International observers who took the AIDS policy fiasco, the ANC succession turmoil, the Scorpions saga, and the Eskom debacle more or less in their stride are finding the xenophobic violence to be one crisis too many.
First, the wave of devastation marked the definitive end of President Thabo Mbeki and Joel Netshitenzhe's once internationally persuasive "grand narrative", which had portrayed SA as a society moving relentlessly forward towards peace, modernity and development. Suddenly the smell of the apartheid years is in the air.
The London Times drew a chilling parallel last week under the headline "The Shame of Thabo Mbeki", when it claimed that "harrowing images of a still unidentified burning man recall the nadir of the apartheid era, when black-on-black violence terrorised the townships and suspected collaborators were set alight with petrol-filled tyres".
It has been two long decades since violent insurrection swept the country and Winnie Mandela declared that "together, hand in hand, with that stick of matches, with our necklace, we shall liberate this country". Today a new generation of young men, many of them not yet born when Winnie Mandela made her declaration, are marching once again to enforce purification by fire upon outsiders.
The intensity of the terror is made worse by the inaccessibility of the fierce moral logic that must lie behind the violence. Many ordinary citizens have become quiet but determined apologists for what outsiders see as inexplicable attacks upon refugees and economic migrants.
Second, observers inevitably fear this is the beginning of something wider and still more frightening.
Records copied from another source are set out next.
(* ===== verification/Redact.v ===== *)
(** * Header redaction

    [redact_headers] of [capture-agent/src/redact.rs]: credentials in header
    values are replaced before a record leaves the parser.  Zeroing the old
    value's memory changes no value the program reads. *)

From S2P Require Import Prelude Text.

Definition SENSITIVE_HEADER_NAMES : list bytes :=
  [lit "authorization"; lit "cookie"; lit "set-cookie"; lit "proxy-authorization";
   lit "x-api-key"].

Definition REDACTED : bytes := lit "[REDACTED]".

Definition is_sensitive_header_name (name : bytes) : bool :=
  bool_decide (to_ascii_lowercase name ∈ SENSITIVE_HEADER_NAMES).

Definition looks_like_bearer_token (value : bytes) : bool :=
  match str_get_to (trim_start value) (zlen (lit "bearer ")) with
  | Some prefix => eq_ignore_ascii_case prefix (lit "bearer ")
  | None => false
  end.

Definition redact_header (h : bytes * bytes) : bytes * bytes :=
  if is_sensitive_header_name h.1 || looks_like_bearer_token h.2
  then (h.1, REDACTED) else h.

Definition redact_headers (headers : list (bytes * bytes)) : list (bytes * bytes) :=
  redact_header <$> headers.

(** ** Theorems *)

(** What is let through carries no credential. *)
Definition clean (h : bytes * bytes) : Prop :=
  h.2 = REDACTED ∨
  is_sensitive_header_name h.1 = false ∧ looks_like_bearer_token h.2 = false.

Lemma redact_header_clean h : clean (redact_header h).
Proof.
  destruct h as [n v]. unfold redact_header, clean. simpl.
  destruct (is_sensitive_header_name n) eqn:Hn; [by left|].
  destruct (looks_like_bearer_token v) eqn:Hv; [by left|]. simpl. auto.
Qed.

(** After redaction no header with a sensitive name, in any case, and no
    value that starts like a bearer token keeps its value; names, order and
    count are unchanged, other values too, and redacting again changes
    nothing. *)
Theorem redact_headers_sound (headers : list (bytes * bytes)) :
  let out := redact_headers headers in
  Forall clean out ∧ out.*1 = headers.*1 ∧
  (∀ i n v, headers !! i = Some (n, v) →
     is_sensitive_header_name n = false → looks_like_bearer_token v = false →
     out !! i = Some (n, v)) ∧
  redact_headers out = out.
Proof.
  pose proof redact_header_clean as Hclean.
  simpl. split_and!.
  - apply Forall_fmap, Forall_true. apply Hclean.
  - unfold redact_headers. rewrite <- list_fmap_compose. apply list_fmap_ext.
    intros _ [n v] _. simpl. unfold redact_header. by destruct (_ || _).
  - intros i n v Hi Hn Hv. unfold redact_headers. rewrite list_lookup_fmap, Hi. simpl.
    unfold redact_header. simpl. by rewrite Hn, Hv.
  - unfold redact_headers. rewrite <- list_fmap_compose. apply list_fmap_ext.
    intros _ [n v] _. simpl. unfold redact_header at 2. simpl.
    destruct (is_sensitive_header_name n || looks_like_bearer_token v) eqn:Hs;
      unfold redact_header; simpl.
    + by repeat case_match.
    + by rewrite Hs.
Qed.

Example redact_examples :
  redact_headers [(lit "AUTHORIZATION", lit "x"); (lit "X-Custom", lit "  BeArEr s");
                  (lit "Content-Type", lit "text/html")] =
    [(lit "AUTHORIZATION", REDACTED); (lit "X-Custom", REDACTED);
     (lit "Content-Type", lit "text/html")].
Proof. vm_compute. reflexivity. Qed.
The ruling party's recent ructions, and the government's policy misjudgments, can be explained using the conventional languages of reason and interest. By contrast there is no satisfactory way of understanding what has caused the lethal mayhem that began in Gauteng.
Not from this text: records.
(* ===== verification/L7Http.v ===== *)
(** * HTTP/1.x detection

    [sniff_http], [sniff_http_response] and their helpers of
    [capture-agent/src/l7.rs]: a request line, a status line, and the reason
    phrase, media type and length of a response, read from the bytes of one
    buffer, with every scan bounded. *)

From S2P Require Import Prelude Packet Text Redact.

Definition MAX_HTTP_HEADER_SCAN_BYTES : Z := 8192.
Definition MAX_HTTP_HEADER_LINES : nat := 100.
Definition MAX_HTTP_REASON_BYTES : Z := 128.
Definition MAX_HTTP_CONTENT_TYPE_BYTES : Z := 255.

Definition HTTP_METHODS : list bytes :=
  [lit "GET"; lit "POST"; lit "PUT"; lit "DELETE"; lit "HEAD"; lit "OPTIONS"; lit "PATCH"].

Definition LF : Z := 10.
Definition CR : Z := 13.

(** A carriage return before the terminator is not part of the line. *)
Definition strip_cr (line : bytes) : bytes := default line (strip_suffix_byte CR line).

Definition first_complete_line (payload : bytes) : option bytes :=
  newline ← position LF payload;
  line ← slice payload 0 newline;
  from_utf8 (strip_cr line).

Definition sniff_http (payload : bytes) : option L7Info :=
  first_line ← first_complete_line payload;
  match split_whitespace first_line with
  | method :: path :: _ =>
      if bool_decide (method ∈ HTTP_METHODS) && starts_with (lit "/") path
      then Some (L7Http method path) else None
  | _ => None
  end.

(** ** Response headers *)

Definition parse_reason (first_line status : bytes) : option bytes :=
  split ← split_once_whitespace (trim_start first_line);
  after_status ← strip_prefix status (trim_start split.2);
  let reason := trim after_status in
  if bool_decide (reason = []) || (MAX_HTTP_REASON_BYTES <? zlen reason)
     || negb (forallb (in_range 32 126) reason)
  then None else Some reason.

Definition redact_reason (reason : option bytes) : option bytes :=
  r ← reason;
  match redact_headers [(lit "reason", r)] with
  | [(_, r')] => Some r'
  | _ => None
  end.

Inductive Seen (T : Type) := Unseen | Value (v : T) | Conflict.
Arguments Unseen {T}.
Arguments Value {T} v.
Arguments Conflict {T}.

Definition seen_record {T} `{EqDecision T} (s : Seen T) (value : option T) : Seen T :=
  match s, value with
  | Unseen, Some v => Value v
  | Value old, Some v => if bool_decide (old = v) then Value old else Conflict
  | _, _ => Conflict
  end.

Definition into_option {T} (s : Seen T) : option T :=
  match s with Value v => Some v | _ => None end.

Inductive LastHeader := LastType | LastLength | LastOther.

Definition is_ows (b : Z) : bool := (b =? 32) || (b =? 9).

Definition trim_ows (l : bytes) : bytes :=
  reverse (span_while is_ows (reverse (span_while is_ows l).2)).2.

Definition parse_content_length (value : bytes) : option Z :=
  if bool_decide (value = []) || negb (forallb is_digit value) then None
  else parse_digits 0 value.

Definition is_alphanumeric (b : Z) : bool :=
  is_digit b || in_range 65 90 b || in_range 97 122 b.

Definition is_http_token_byte (b : Z) : bool :=
  is_alphanumeric b || bool_decide (b ∈ lit "!#$%&'*+-.^_`|~").

Definition is_token (t : bytes) : bool :=
  negb (bool_decide (t = [])) && forallb is_http_token_byte t.

Definition media_type (value : bytes) : option bytes :=
  let end_ := default (zlen value) (position 59 value) in
  let media := trim_ows (ztake end_ value) in
  if MAX_HTTP_CONTENT_TYPE_BYTES <? zlen media then None
  else
    slash ← position 47 media;
    if negb (is_token (ztake slash media)) || negb (is_token (zdrop (slash + 1) media))
    then None else Some (to_ascii_lowercase media).

(** [split_inclusive] at line feeds: each piece keeps its terminator. *)
Fixpoint lines_inclusive (acc : bytes) (l : bytes) : list bytes :=
  match l with
  | [] => match acc with [] => [] | _ => [reverse acc] end
  | b :: l' =>
      if b =? LF then reverse (b :: acc) :: lines_inclusive [] l'
      else lines_inclusive (b :: acc) l'
  end.

Definition header_state : Type := (Seen bytes * Seen Z * LastHeader).

(** One header line that is not blank and not a continuation. *)
Definition read_header (line : bytes) (st : header_state) : header_state :=
  let '(ct, cl, _) := st in
  match position 58 line with
  | None => (ct, cl, LastOther)
  | Some colon =>
      let name := ztake colon line in
      let value := trim_ows (zdrop (colon + 1) line) in
      if eq_ignore_ascii_case name (lit "content-type")
      then (seen_record ct (media_type value), cl, LastType)
      else if eq_ignore_ascii_case name (lit "content-length")
      then (ct, seen_record cl (parse_content_length value), LastLength)
      else (ct, cl, LastOther)
  end.

(** A folded line spoils the header it continues. *)
Definition read_fold (st : header_state) : header_state :=
  let '(ct, cl, last) := st in
  match last with
  | LastType => (seen_record ct None, cl, last)
  | LastLength => (ct, seen_record cl None, last)
  | LastOther => st
  end.

Fixpoint header_loop (ls : list bytes) (st : header_state) : header_state :=
  match ls with
  | [] => st
  | piece :: ls' =>
      match strip_suffix_byte LF piece with
      | None => st
      | Some line =>
          match strip_cr line with
          | [] => st
          | (b :: _) as line =>
              header_loop ls' (if is_ows b then read_fold st else read_header line st)
          end
      end
  end.

Definition parse_response_headers (after_status_line : bytes) : option bytes * option Z :=
  let window := ztake (Z.min (zlen after_status_line) MAX_HTTP_HEADER_SCAN_BYTES)
                  after_status_line in
  let '(ct, cl, _) :=
    header_loop (take MAX_HTTP_HEADER_LINES (lines_inclusive [] window))
      (Unseen, Unseen, LastOther) in
  (into_option ct, into_option cl).

Definition sniff_http_response (payload : bytes) : option L7Info :=
  first_line ← first_complete_line payload;
  match split_whitespace first_line with
  | version :: parts =>
      if negb (starts_with (lit "HTTP/") version) then None
      else
        match parts with
        | status :: _ =>
            if (zlen status =? 3) && forallb is_digit status then
              let headers :=
                match position LF payload with Some n => zdrop (n + 1) payload | None => [] end in
              let '(content_type, content_length) := parse_response_headers headers in
              let reason := redact_reason (parse_reason first_line status) in
              Some (L7HttpResponse status reason content_type content_length)
            else None
        | [] => None
        end
  | [] => None
  end.

(** ** Unterminated start lines *)

Definition MAX_START_LINE_PROBE : Z := 2048.

Definition prefix_of_request (payload token : bytes) : bool :=
  if zlen payload <=? zlen token then starts_with payload token
  else starts_with token payload && bool_decide (nth_z payload (zlen token) = Some 32).

Definition unterminated_http_start_line (payload : bytes) : bool :=
  if bool_decide (payload = []) || (MAX_START_LINE_PROBE <? zlen payload)
     || bool_decide (LF ∈ payload)
  then false
  else if negb (forallb (λ b, in_range 32 126 b || (b =? CR)) payload) then false
  else
    existsb (prefix_of_request payload) HTTP_METHODS
    || (if zlen payload <=? zlen (lit "HTTP/") then starts_with payload (lit "HTTP/")
        else starts_with (lit "HTTP/") payload).

Example http_examples :
  sniff_http (lit "GET /index.html HTTP/1.1" ++ [13; 10]) = Some (L7Http (lit "GET") (lit "/index.html")) ∧
  sniff_http (lit "GET /ind") = None ∧
  sniff_http_response (lit "HTTP/1.1 404 Not Found" ++ [13; 10] ++ lit "Content-Length: 12" ++ [13; 10; 13; 10]) =
    Some (L7HttpResponse (lit "404") (Some (lit "Not Found")) None (Some 12)) ∧
  unterminated_http_start_line (lit "GET /ind") = true ∧
  unterminated_http_start_line (lit "GETX") = false.
Proof. vm_compute. done. Qed.

(** ** Specifications *)

(** The lines a header scan reads: up to the first blank or unterminated one. *)
Fixpoint scanned_lines (ls : list bytes) : list bytes :=
  match ls with
  | [] => []
  | piece :: ls' =>
      match strip_suffix_byte LF piece with
      | None => []
      | Some line => match strip_cr line with [] => [] | l => l :: scanned_lines ls' end
      end
  end.

(** The value of a line that is a header of the given name. *)
Definition header_value (name : bytes) (line : bytes) : option bytes :=
  match line with
  | [] => None
  | b :: _ =>
      if is_ows b then None
      else
        colon ← position 58 line;
        if eq_ignore_ascii_case (ztake colon line) name
        then Some (trim_ows (zdrop (colon + 1) line)) else None
  end.

(** Printable ASCII without a space. *)
Definition graphic (b : Z) : Prop := 33 <= b <= 126.

(** ** Lemmas *)

Lemma first_complete_line_app p ext line :
  first_complete_line p = Some line → first_complete_line (p ++ ext) = Some line.
Proof.
  unfold first_complete_line. destruct (position LF p) as [n|] eqn:Hp; simpl; [|done].
  rewrite (position_app _ _ ext _ Hp). simpl.
  apply position_spec in Hp as (Hn & _ & _).
  unfold slice. rewrite length_app.
  rewrite !(proj2 (Z.leb_le _ _)) by lia. simpl.
  unfold ztake, zdrop. simpl. rewrite !drop_0, take_app_le by lia. done.
Qed.

Lemma no_newline_no_line p : LF ∉ p → first_complete_line p = None.
Proof. intros Hn. unfold first_complete_line. by rewrite (proj2 (position_None LF p) Hn). Qed.

Lemma words_graphic w acc cs :
  Forall graphic w → words_aux acc (w ++ 32 :: cs) =
    match reverse w ++ acc with [] => words_aux [] cs | _ => reverse (reverse w ++ acc) :: words_aux [] cs end.
Proof.
  revert acc. induction w as [|b w IH]; intros acc Hw; simpl.
  { by destruct acc. }
  apply Forall_cons in Hw as [Hb Hw]. unfold graphic in Hb.
  assert (is_whitespace b = false) as ->.
  { unfold is_whitespace, in_range. repeat (apply orb_false_iff; split);
      try (apply Z.eqb_neq; lia); apply andb_false_iff; rewrite !Z.leb_gt; lia. }
  rewrite IH by done. rewrite reverse_cons, <- app_assoc. done.
Qed.

Lemma graphic_ascii l : Forall graphic l → Forall is_ascii l.
Proof. intros Hl. eapply Forall_impl; [exact Hl|]. unfold graphic, is_ascii. intros; lia. Qed.

(** The first words of a line of graphic words. *)
Lemma split_two_words w1 w2 rest :
  Forall graphic w1 → Forall graphic w2 → Forall is_ascii rest → w1 ≠ [] → w2 ≠ [] →
  ∃ ws, split_whitespace (w1 ++ 32 :: w2 ++ 32 :: rest) = w1 :: w2 :: ws.
Proof.
  intros H1 H2 Hr Hn1 Hn2. unfold split_whitespace, chars.
  rewrite decode_ascii; simpl.
  2: { apply Forall_app. split; [by apply graphic_ascii|]. constructor; [unfold is_ascii; lia|].
       apply Forall_app. split; [by apply graphic_ascii|]. constructor; [unfold is_ascii; lia|done]. }
  rewrite words_graphic by done. rewrite app_nil_r.
  rewrite words_graphic by done. rewrite app_nil_r.
  rewrite !reverse_involutive.
  destruct (reverse w1) as [|x l] eqn:E1.
  { apply (f_equal reverse) in E1. rewrite reverse_involutive in E1. done. }
  destruct (reverse w2) as [|y l'] eqn:E2.
  { apply (f_equal reverse) in E2. rewrite reverse_involutive in E2. done. }
  simpl. exists (encode <$> words_aux [] rest).
  rewrite !encode_ascii by (by apply graphic_ascii). done.
Qed.

Lemma position_at x l k : x ∉ l → position x (l ++ x :: k) = Some (zlen l).
Proof.
  induction l as [|y l IH]; simpl; intros Hx.
  { by rewrite Z.eqb_refl. }
  apply not_elem_of_cons in Hx as [Hne Hx]. rewrite (proj2 (Z.eqb_neq _ _)) by congruence.
  rewrite IH by done. simpl. f_equal. lia.
Qed.

Lemma strip_cr_line l : strip_cr (l ++ [CR]) = l.
Proof.
  unfold strip_cr, strip_suffix_byte. rewrite reverse_app. simpl. by rewrite reverse_involutive.
Qed.

Lemma first_line_crlf line rest :
  Forall is_ascii line → LF ∉ line → first_complete_line (line ++ CR :: LF :: rest) = Some line.
Proof.
  intros Ha Hn. unfold first_complete_line. rewrite cons_middle, app_assoc.
  rewrite position_at.
  2: { rewrite not_elem_of_app, list_elem_of_singleton. done. }
  simpl. unfold slice. rewrite !(proj2 (Z.leb_le _ _)) by (rewrite ?length_app; simpl; lia). simpl.
  unfold zdrop. simpl. rewrite drop_0, Z.sub_0_r, ztake_app, strip_cr_line. simpl.
  unfold from_utf8. by rewrite decode_ascii.
Qed.

Lemma methods_graphic m : m ∈ HTTP_METHODS → Forall graphic m ∧ m ≠ [].
Proof.
  intros Hm. assert (Hall : Forall (λ m, Forall graphic m ∧ m ≠ []) HTTP_METHODS).
  { repeat constructor; try done; vm_compute; done. }
  by eapply Forall_forall in Hall.
Qed.

Lemma seen_record_value {T} `{EqDecision T} s o (v : T) :
  seen_record s o = Value v → o = Some v ∧ (s = Unseen ∨ s = Value v).
Proof.
  destruct s as [|old|], o as [w|]; simpl; try done.
  - intros [= ->]. auto.
  - case_bool_decide; [|done]. intros [= ->]. subst. auto.
Qed.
Fears of an unfolding ethnic dimension to the violence have meanwhile been fuelled by reports of young men from predominantly Zulu-speaking hostels roaming the streets singing Umshini wam', seeking out people with dark complexions, and taunting Tsongas, Shangaans and foreigners alike. It is easy to imagine that the terrible victimisation of Zimbabweans and Mozambicans, if allowed to continue, may become a crusade against Shangaan, Shona or Venda people wherever they live as small minorities.
Third, there has been a devastating lack of political leadership. The London Times chose the obvious target when it observed that, "in the twilight of his power, Mr Mbeki has shown himself almost as detached from reality as Mr Mugabe". But it would appear that leaders of all kinds view the xenophobic rage as a natural force too powerful to be contained. Their reticence recalls the 1980s, when the exiled ANC leadership equivocated over responses to localised insurrections that were beyond the liberation movement's control.
As events have moved with startling speed and ferocity, the limitations of the South African Police Service as an instrument of public control have also been devastatingly confirmed. The police are widely and understandably distrusted by refugees. The gulf between them widened earlier this year after a heavy-handed police raid at Johannesburg's Central Methodist Church was widely perceived as a tacit endorsement of claims that the refugee community is a hotbed of criminality.
For the international media, the recent violence has provided an excuse to resurrect older models of SA's overall trajectory and ultimate destination. For the New York Times, SA is once again a powder keg of frustrated hopes and disappointed expectations. "The attacks on African migrants have increased political instability at a time of power shortages and disaffection over Mbeki's pro-business policies. Soaring food and fuel prices helped push tensions to breaking point."
The Financial Times, for its part, claims that violence against vulnerable foreigners can be used to diagnose more profound pathologies within a society. "In the 14 years since the dawn of black majority rule," the paper observes, "inhabitants of SA's townships have exhibited immense patience. The escalating violence against immigrants around Johannesburg should serve as a warning to SA's rulers that this patience has an end."
Jacob Zuma has impressed international analysts by recognising that investor-friendly policies must be accompanied by a strategy to ameliorate the suffering of the poor. He has yet to explain how this will be done in practice. Until he makes some attempt to do so, confidence in SA's future will remain shaken. In its most gloomy analysis of the future of SA in many years, the Financial Times has observed that "scenes so reminiscent of township violence in the 1980s could yet see South Africans turning on one another".